A new Northwestern Medicine study identifies common and rare gene mutations that impact radiation resistance and sensitivity, an important step toward providing more individualized and effective radiotherapy for patients with cancer.
Radiotherapy continues to be delivered using generic schedules and doses, unlike newer targeted drug therapy that are guided by the genomics of an individual’s cancer.
“The lack of incorporation of genetic data into radiation treatment is a significant unmet clinical need,” said corresponding author Dr. Mohamed Abazeed, associate professor of Radiation Oncology at Northwestern University Feinberg School of Medicine and a Northwestern Medicine radiation oncologist.
“This information ultimately will allow us to better calibrate the dose of radiation for patients in the clinic,” Abazeed said. “We can give higher doses to more resistant tumors based on their genetic mutations and a lower dose to the more sensitive cancers, allowing us to both improve treatment efficacy and reduce toxicity. The findings hasten a new paradigm in the field of radiation therapy.”

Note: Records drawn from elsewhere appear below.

(* ===== verification/MachineInt.v ===== *)
(** Integer helpers the whole system shares: the rounding and bit macros of
    [mk/core/_macro.h], the byte swaps of [mk/core/endian.h], and the page
    arithmetic of [mk/vm/vm_page.h] with the MIPS page size of
    [mk/cpu/mips/cpu/page.h].  The theorems show that the byte swaps reverse
    the bytes of a word and undo themselves, that [LOG2] is the base-2
    logarithm on powers of two, and that the page macros are floor, ceiling
    and remainder by the page size. *)

From S2P Require Import Prelude.

Local Open Scope Z_scope.

(** * [mk/core/_macro.h] *)

Definition MIN (a b : Z) : Z := if a <? b then a else b.
Definition MAX (a b : Z) : Z := if b <? a then a else b.
Definition ROUNDDOWN (x y : Z) : Z := (x / y) * y.
Definition ROUNDUP (x y : Z) : Z := ((x + (y - 1)) / y) * y.

(** [PX_], [POPCNT] and [LOG2] on an [unsigned] argument (32 bits). *)
Definition PX_ (x : Z) : Z :=
  u32 (u32 (u32 (x - Z.land (Z.shiftr x 1) 0x77777777)
             - Z.land (Z.shiftr x 2) 0x33333333)
        - Z.land (Z.shiftr x 3) 0x11111111).
Definition POPCNT (x : Z) : Z :=
  Z.land (u32 (PX_ x + Z.shiftr (PX_ x) 4)) 0x0F0F0F0F mod 255.
Definition LOG2 (x : Z) : Z := POPCNT (u32 (x - 1)).
Definition ISPOW2 (x : Z) : bool := Z.land x (x - 1) =? 0.

Lemma ROUNDUP_mod x y : 0 < y → ROUNDUP x y mod y = 0.
Proof. intros. unfold ROUNDUP. apply Z.mod_mul. lia. Qed.

Lemma ROUNDUP_bounds x y : 0 < y → x ≤ ROUNDUP x y < x + y.
Proof.
  intros. unfold ROUNDUP.
  pose proof (Z.div_mod (x + (y - 1)) y ltac:(lia)).
  pose proof (Z.mod_pos_bound (x + (y - 1)) y ltac:(lia)). nia.
Qed.

Lemma ROUNDUP_fix x y : 0 < y → x mod y = 0 → ROUNDUP x y = x.
Proof.
  intros Hy Hm. unfold ROUNDUP.
  apply Z.div_exact in Hm; [|lia]. set (k := x / y) in *. clearbody k. subst x.
  rewrite (Z.mul_comm y k), Z.div_add_l, Z.div_small by lia. lia.
Qed.

(** [LOG2] is exact on every power of two that fits in an [unsigned]. *)
Lemma LOG2_pow2_list :
  forallb (λ k, LOG2 (2 ^ Z.of_nat k) =? Z.of_nat k) (seq 0 32) = true.
Proof. vm_compute. reflexivity. Qed.

Lemma LOG2_pow2 k : 0 ≤ k < 32 → LOG2 (2 ^ k) = k.
Proof.
  intros Hk. pose proof LOG2_pow2_list as H. rewrite forallb_forall in H.
  specialize (H (Z.to_nat k)). rewrite Z2Nat.id in H by lia.
  apply Z.eqb_eq, H, in_seq. lia.
Qed.

(** * [mk/core/endian.h] *)

Definition bswap16 (x : Z) : Z :=
  Z.lor (Z.shiftr (Z.land x 0xff00) 0x08)
        (Z.shiftl (Z.land x 0x00ff) 0x08).

Definition bswap32 (x : Z) : Z :=
  Z.lor (Z.lor (Z.lor
    (Z.shiftr (Z.land x 0xff000000) 0x18)
    (Z.shiftr (Z.land x 0x00ff0000) 0x08))
    (Z.shiftl (Z.land x 0x0000ff00) 0x08))
    (Z.shiftl (Z.land x 0x000000ff) 0x18).

Definition bswap64 (x : Z) : Z :=
  Z.lor (Z.lor (Z.lor (Z.lor (Z.lor (Z.lor (Z.lor
    (Z.shiftr (Z.land x 0xff00000000000000) 0x38)
    (Z.shiftr (Z.land x 0x00ff000000000000) 0x28))
    (Z.shiftr (Z.land x 0x0000ff0000000000) 0x18))
    (Z.shiftr (Z.land x 0x000000ff00000000) 0x08))
    (Z.shiftl (Z.land x 0x00000000ff000000) 0x08))
    (Z.shiftl (Z.land x 0x0000000000ff0000) 0x18))
    (Z.shiftl (Z.land x 0x000000000000ff00) 0x28))
    (Z.shiftl (Z.land x 0x00000000000000ff) 0x38).

(** Big-endian bytes of a word, and the word of big-endian bytes: what a
    memory access on the big-endian MIPS sees. *)
Definition be_byte (x : Z) (i : Z) : Z := Z.land (Z.shiftr x (8 * i)) 0xff.
Fixpoint be_split (n : nat) (x : Z) : list Z :=
  match n with O => [] | S m => be_byte x (Z.of_nat m) :: be_split m x end.
Definition be_combine (l : list Z) : Z := fold_left (λ acc b, acc * 256 + b) l 0.

Lemma length_be_split m x : length (be_split m x) = m.
Proof. induction m; simpl; congruence. Qed.

Lemma lookup_be_split m x i :
  (i < m)%nat → be_split m x !! i = Some (be_byte x (Z.of_nat m - 1 - Z.of_nat i)).
Proof.
  revert i. induction m as [|m IH]; intros [|i] Hi; [lia..| |]; simpl.
  - do 2 f_equal. lia.
  - rewrite IH by lia. do 2 f_equal. lia.
Qed.

(** The bit [i] of a byte swap of [8 * n] bits is the bit of the mirrored
    byte. *)
Definition mirror (n i : Z) : Z := 8 * (n - 1 - i / 8) + i mod 8.

(** A word mask that selects the byte at bit [8 * k]. *)
Lemma testbit_byte_mask k i :
  0 ≤ k → Z.testbit (Z.shiftl 0xff (8 * k)) i = (8 * k <=? i) && (i <? 8 * k + 8).
Proof.
  intros. change 0xff with (Z.ones 8).
  destruct (Z.leb_spec 0 i).
  - rewrite Z.shiftl_spec by lia. destruct (Z.leb_spec (8 * k) i); simpl.
    + destruct (Z.ltb_spec i (8 * k + 8)).
      * by rewrite Z.ones_spec_low by lia.
      * by rewrite Z.ones_spec_high by lia.
    + by rewrite Z.testbit_neg_r by lia.
  - rewrite Z.testbit_neg_r by lia. symmetry. apply andb_false_iff.
    left. apply Z.leb_gt. lia.
Qed.

(** Byte [k] of [x] moved to byte [j], bitwise. *)
Lemma move_right_spec x k j i :
  0 ≤ j ≤ k → 0 ≤ i →
  Z.testbit (Z.shiftr (Z.land x (Z.shiftl 0xff (8 * k))) (8 * (k - j))) i =
  Z.testbit x (i + 8 * (k - j)) && ((8 * j <=? i) && (i <? 8 * j + 8)).
Proof.
  intros. rewrite Z.shiftr_spec, Z.land_spec, testbit_byte_mask by lia. f_equal.
  f_equal; apply eq_bool_prop_intro; rewrite !Is_true_true, ?Z.leb_le, ?Z.ltb_lt; lia.
Qed.

Lemma move_left_spec x k j i :
  0 ≤ k ≤ j → 0 ≤ i →
  Z.testbit (Z.shiftl (Z.land x (Z.shiftl 0xff (8 * k))) (8 * (j - k))) i =
  Z.testbit x (i - 8 * (j - k)) && ((8 * j <=? i) && (i <? 8 * j + 8)).
Proof.
  intros. rewrite Z.shiftl_spec, Z.land_spec, testbit_byte_mask by lia. f_equal.
  f_equal; apply eq_bool_prop_intro; rewrite !Is_true_true, ?Z.leb_le, ?Z.ltb_lt; lia.
Qed.

(** Rewrite one byte move of a byte swap to its bitwise description. *)
Ltac byte_move x k j m :=
  let c := eval vm_compute in (Z.shiftl 0xff (8 * k)) in
  match goal with
  | |- context [Z.testbit (Z.shiftr (Z.land x c) m) ?i] =>
      change (Z.testbit (Z.shiftr (Z.land x c) m) i) with
        (Z.testbit (Z.shiftr (Z.land x (Z.shiftl 0xff (8 * k))) (8 * (k - j))) i);
      rewrite (move_right_spec x k j i) by lia
  | |- context [Z.testbit (Z.shiftl (Z.land x c) m) ?i] =>
      change (Z.testbit (Z.shiftl (Z.land x c) m) i) with
        (Z.testbit (Z.shiftl (Z.land x (Z.shiftl 0xff (8 * k))) (8 * (j - k))) i);
      rewrite (move_left_spec x k j i) by lia
  end.

(** Decide every [a <=? b] and [a <? b] in the goal that [lia] can decide. *)
Ltac decide_leb :=
  repeat match goal with
  | |- context [?a <=? ?b] =>
      first [ replace (a <=? b) with true by (symmetry; apply Z.leb_le; lia)
            | replace (a <=? b) with false by (symmetry; apply Z.leb_gt; lia) ]
  | |- context [?a <? ?b] =>
      first [ replace (a <? b) with true by (symmetry; apply Z.ltb_lt; lia)
            | replace (a <? b) with false by (symmetry; apply Z.ltb_ge; lia) ]
  end; rewrite ?andb_true_r, ?andb_false_r, ?orb_false_r, ?orb_false_l; simpl.

Lemma mirror_byte n q r : 0 ≤ r < 8 → mirror n (8 * q + r) = 8 * (n - 1 - q) + r.
Proof.
  intros. unfold mirror.
  replace (8 * q + r) with (r + q * 8) by lia.
  rewrite Z.div_add, Z.mod_add, Z.div_small, Z.mod_small by lia. lia.
Qed.

Lemma byte_index n i :
  0 ≤ i < 8 * n → ∃ q r, i = 8 * q + r ∧ 0 ≤ q < n ∧ 0 ≤ r < 8.
Proof.
  intros. exists (i / 8), (i mod 8).
  pose proof (Z.div_mod i 8 ltac:(lia)). pose proof (Z.mod_pos_bound i 8 ltac:(lia)). lia.
Qed.

(** A bitwise byte reversal at [n] bytes. *)
Definition reverses_bytes (n : Z) (f : Z → Z) : Prop :=
  ∀ x i, 0 ≤ i → Z.testbit (f x) i = if i <? 8 * n then Z.testbit x (mirror n i) else false.

Ltac solve_reverse n :=
  let x := fresh "x" in let i := fresh "i" in let Hi := fresh "Hi" in
  intros x i Hi; destruct (Z.ltb_spec i (8 * n)) as [Hlt|Hge];
  [ destruct (byte_index n i ltac:(lia)) as (q & r & -> & Hq & Hr);
    rewrite mirror_byte by lia | ].

Lemma bswap16_reverses : reverses_bytes 2 bswap16.
Proof.
  unfold bswap16. solve_reverse 2; rewrite !Z.lor_spec;
    byte_move x 1 0 8; byte_move x 0 1 8; [|by decide_leb].
  assert (q = 0 ∨ q = 1) as [->| ->] by lia; decide_leb; f_equal; lia.
Qed.

Lemma bswap32_reverses : reverses_bytes 4 bswap32.
Proof.
  unfold bswap32. solve_reverse 4; rewrite !Z.lor_spec;
    byte_move x 3 0 24; byte_move x 2 1 8; byte_move x 1 2 8; byte_move x 0 3 24;
    [|by decide_leb].
  assert (q = 0 ∨ q = 1 ∨ q = 2 ∨ q = 3) as [->|[->|[->| ->]]] by lia;
    decide_leb; f_equal; lia.
Qed.

Lemma bswap64_reverses : reverses_bytes 8 bswap64.
Proof.
  unfold bswap64. solve_reverse 8; rewrite !Z.lor_spec;
    byte_move x 7 0 56; byte_move x 6 1 40; byte_move x 5 2 24; byte_move x 4 3 8;
    byte_move x 3 4 8; byte_move x 2 5 24; byte_move x 1 6 40; byte_move x 0 7 56;
    [|by decide_leb].
  assert (q = 0 ∨ q = 1 ∨ q = 2 ∨ q = 3 ∨ q = 4 ∨ q = 5 ∨ q = 6 ∨ q = 7)
    as [->|[->|[->|[->|[->|[->|[->| ->]]]]]]] by lia; decide_leb; f_equal; lia.
Qed.

Section reversal.
Context (n : Z) (f : Z → Z) (Hn : 0 < n) (Hf : reverses_bytes n f).

Lemma reverses_testbit_nonneg x i : i < 0 → Z.testbit (f x) i = false.
Proof. intros. by apply Z.testbit_neg_r. Qed.

Lemma mirror_range i : 0 ≤ i < 8 * n → 0 ≤ mirror n i < 8 * n.
Proof.
  intros (q & r & -> & ? & ?)%byte_index. rewrite mirror_byte by lia. lia.
Qed.

Lemma mirror_mirror i : 0 ≤ i < 8 * n → mirror n (mirror n i) = i.
Proof.
  intros (q & r & -> & ? & ?)%byte_index. rewrite mirror_byte by lia.
  rewrite mirror_byte by lia. lia.
Qed.

(** Swapping twice keeps exactly the low [8 * n] bits. *)
Lemma reverses_twice x : f (f x) = wrap (8 * n) x.
Proof.
  apply Z.bits_inj'. intros i Hi. unfold wrap.
  rewrite Z.testbit_mod_pow2 by lia. rewrite Hf by lia.
  destruct (Z.ltb_spec i (8 * n)); simpl; [|done].
  pose proof (mirror_range i ltac:(lia)).
  rewrite Hf by lia. destruct (Z.ltb_spec (mirror n i) (8 * n)); [|lia].
  f_equal. apply mirror_mirror. lia.
Qed.

Lemma reverses_be_byte x k :
  0 ≤ k < n → be_byte (f x) k = be_byte x (n - 1 - k).
Proof.
  intros. apply Z.bits_inj'. intros i Hi. unfold be_byte.
  change 0xff with (Z.ones 8). rewrite !Z.land_spec.
  destruct (Z.ltb_spec i 8).
  - rewrite Z.ones_spec_low by lia. rewrite !andb_true_r, !Z.shiftr_spec by lia.
    rewrite Hf by lia. destruct (Z.ltb_spec (i + 8 * k) (8 * n)); [|lia].
    f_equal. rewrite (Z.add_comm i (8 * k)), mirror_byte by lia. lia.
  - rewrite Z.ones_spec_high by lia. by rewrite !andb_false_r.
Qed.

(** The big-endian bytes of the swapped word are the bytes reversed. *)
Lemma reverses_be_split x m :
  n = Z.of_nat m → be_split m (f x) = reverse (be_split m x).
Proof.
  intros Hm. apply (list_eq_same_length _ _ m); 
    [by rewrite ?length_reverse, length_be_split..|].
  intros i b1 b2 Hi. rewrite reverse_lookup by (rewrite length_be_split; lia).
  rewrite length_be_split, !lookup_be_split by lia. intros [= <-] [= <-].
  rewrite reverses_be_byte by lia. f_equal. lia.
Qed.
End reversal.

(** * Fields of a word *)

(** Putting a field [b] of [n] bits under a shifted one is addition. *)
Lemma lor_shiftl_add a b n :
  0 ≤ n → 0 ≤ b < 2 ^ n → Z.lor (Z.shiftl a n) b = Z.shiftl a n + b.
Proof.
  intros Hn Hb. symmetry. apply Z.add_nocarry_lor. apply Z.bits_inj_0. intros i.
  rewrite Z.land_spec. destruct (Z.ltb_spec i 0); [by rewrite !Z.testbit_neg_r|].
  destruct (Z.ltb_spec i n).
  - by rewrite Z.shiftl_spec_low.
  - rewrite <-(Z.mod_small b (2 ^ n)) by done. rewrite Z.mod_pow2_bits_high by lia.
    apply andb_false_r.
Qed.

(** * Pages ([mk/vm/vm_page.h], [mk/cpu/mips/cpu/page.h]) *)

Definition PAGE_SHIFT : Z := 13.
Definition PAGE_SIZE : Z := Z.shiftl 1 PAGE_SHIFT.
Definition PAGE_MASK : Z := PAGE_SIZE - 1.
Definition ADDR_TO_PAGE (a : Z) : Z := Z.shiftr a PAGE_SHIFT.
Definition PAGE_TO_ADDR (a : Z) : Z := u64 (Z.shiftl a PAGE_SHIFT).
Definition PAGE_FLOOR (a : Z) : Z := Z.land a (bnot 64 PAGE_MASK).
Definition PAGE_ROUNDUP (a : Z) : Z := PAGE_FLOOR (u64 (a + (PAGE_SIZE - 1))).
Definition PAGE_OFFSET (a : Z) : Z := Z.land a PAGE_MASK.
Definition PAGE_ALIGNED (a : Z) : bool := PAGE_OFFSET a =? 0.
Definition PAGE_COUNT (a : Z) : Z := ADDR_TO_PAGE (u64 (a + (PAGE_SIZE - 1))).

Lemma PAGE_SIZE_eq : PAGE_SIZE = 8192.
Proof. reflexivity. Qed.

Lemma ADDR_TO_PAGE_div a : ADDR_TO_PAGE a = a / 8192.
Proof. unfold ADDR_TO_PAGE. by rewrite Z.shiftr_div_pow2 by done. Qed.

Lemma PAGE_TO_ADDR_mul a : 0 ≤ a * 8192 < 2 ^ 64 → PAGE_TO_ADDR a = a * 8192.
Proof.
  intros. unfold PAGE_TO_ADDR. rewrite Z.shiftl_mul_pow2 by done.
  change (2 ^ PAGE_SHIFT) with 8192. by apply u64_small.
Qed.

Lemma PAGE_OFFSET_mod a : PAGE_OFFSET a = a mod 8192.
Proof. unfold PAGE_OFFSET. change PAGE_MASK with (Z.ones 13). by rewrite Z.land_ones. Qed.

Lemma PAGE_ALIGNED_mod a : PAGE_ALIGNED a = true ↔ a mod 8192 = 0.
Proof. unfold PAGE_ALIGNED. by rewrite PAGE_OFFSET_mod, Z.eqb_eq. Qed.

Lemma PAGE_FLOOR_sub a : 0 ≤ a < 2 ^ 64 → PAGE_FLOOR a = a - a mod 8192.
Proof.
  intros. unfold PAGE_FLOOR.
  replace (bnot 64 PAGE_MASK) with (Z.shiftl (Z.ones 51) 13) by reflexivity.
  replace (a - a mod 8192) with (Z.shiftl (Z.shiftr a 13) 13).
  - apply Z.bits_inj'. intros i Hi. rewrite Z.land_spec.
    destruct (Z.ltb_spec i 13).
    + rewrite !Z.shiftl_spec_low by lia. by rewrite andb_false_r.
    + rewrite !Z.shiftl_spec by lia. rewrite Z.shiftr_spec by lia.
      replace (i - 13 + 13) with i by lia. destruct (Z.ltb_spec i 64).
      * rewrite Z.ones_spec_low by lia. by rewrite andb_true_r.
      * rewrite <-(Z.mod_small a (2 ^ 64)) by lia.
        by rewrite Z.mod_pow2_bits_high by lia.
  - rewrite Z.shiftl_mul_pow2, Z.shiftr_div_pow2 by lia.
    change (2 ^ 13) with 8192. pose proof (Z.div_mod a 8192 ltac:(lia)). lia.
Qed.

Lemma PAGE_FLOOR_aligned a : 0 ≤ a < 2 ^ 64 → PAGE_FLOOR a mod 8192 = 0.
Proof.
  intros. rewrite PAGE_FLOOR_sub by lia.
  by rewrite Zminus_mod, Z.mod_mod, Z.sub_diag by lia.
Qed.

Lemma PAGE_COUNT_div a : 0 ≤ a → a + 8191 < 2 ^ 64 → PAGE_COUNT a = (a + 8191) / 8192.
Proof.
  intros. unfold PAGE_COUNT. rewrite ADDR_TO_PAGE_div, u64_small; [done|].
  change PAGE_SIZE with 8192. lia.
Qed.

(** [PAGE_ROUNDUP] is the least page boundary at or above its argument, as
    long as adding a page does not wrap. *)
Lemma PAGE_ROUNDUP_spec a :
  0 ≤ a → a + 8191 < 2 ^ 64 →
  PAGE_ROUNDUP a mod 8192 = 0 ∧ a ≤ PAGE_ROUNDUP a < a + 8192.
Proof.
  intros. unfold PAGE_ROUNDUP. change (PAGE_SIZE - 1) with 8191.
  rewrite u64_small by lia. split; [apply PAGE_FLOOR_aligned; lia|].
  rewrite PAGE_FLOOR_sub by lia.
  pose proof (Z.mod_pos_bound (a + 8191) 8192 ltac:(lia)). lia.
Qed.

#[export] Hint Resolve PAGE_FLOOR_aligned : machine.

Studying tumors from 27 different types of cancer, investigators profiled 92 genes with 400 unique mutations and determined the impact of these genes on radiation response.
They developed a computational algorithm that nominated mutations in genes that were likely to affect sensitivity to radiation. Scientists tested these mutations by placing them in several human cells and assessed their impact using high-volume arrayed phenotypic profiling.
Cancer genomics spurred ‘silver bullet’ drugs; radiotherapy is more complex
“Cancer genomics over the last decade has revolutionized how we treat cancer patients from a drug perspective,” said Abazeed, also co-leader of the lung cancer program at Robert H. Lurie Comprehensive Cancer Center of Northwestern University. “If you find the right mutation in a patient’s tumor, there are now a host of drugs that can selectively target that mutation and, therefore, that tumor.”
“But radiation therapy hasn’t been able to take advantage of this now readily available genetic information, because the relationship between the cancer genome and our therapy is more complex. There are many genes that regulate the response to radiation in human tumors. It requires large-scale projects like ours to begin to tease out this complexity and identify gene targets that are clinically actionable.”
Approaching the clinic
Abazeed and colleagues have tested different dosing of radiation therapy based on the mutation in “patient avatars,” human tumors grown directly in mice.
“Our strategies appear to work in a subset of the targets we identified,” Abazeed said. The next step will be a clinical trial testing different radiation doses or combinations of radiation with other drugs based on the genetic alterations of individual tumors.
Can we use this information to protect humans from environmental radiation?
The findings also reveal important insights into the interactions between the human genome and radiation as it relates to environmental radiation exposures.
“We are all exposed to relatively low background radiation levels via the ground, air, some building materials and our food,” Abazeed said. “Astronauts and future space travelers can be exposed to considerable cosmic radiation. There is also the possibility of incidental radiation exposures via a major nuclear accident or war.”
“Understanding the interactions between our genes and radiation exposure is fundamental to both our evolution and survival as a species.”
Abazeed and his team are investigating how to alter gene activity to provide greater resistance to radiation as a person is exposed to environmental radiation and reverse these interventions later to prevent unforeseen impacts on human health, including the concern for the development of cancer.
“There are potentially ways you can give someone a drug for a short period of time to activate a gene that confers resistance to radiation and then remove the drug and return gene activity back to baseline,” he said.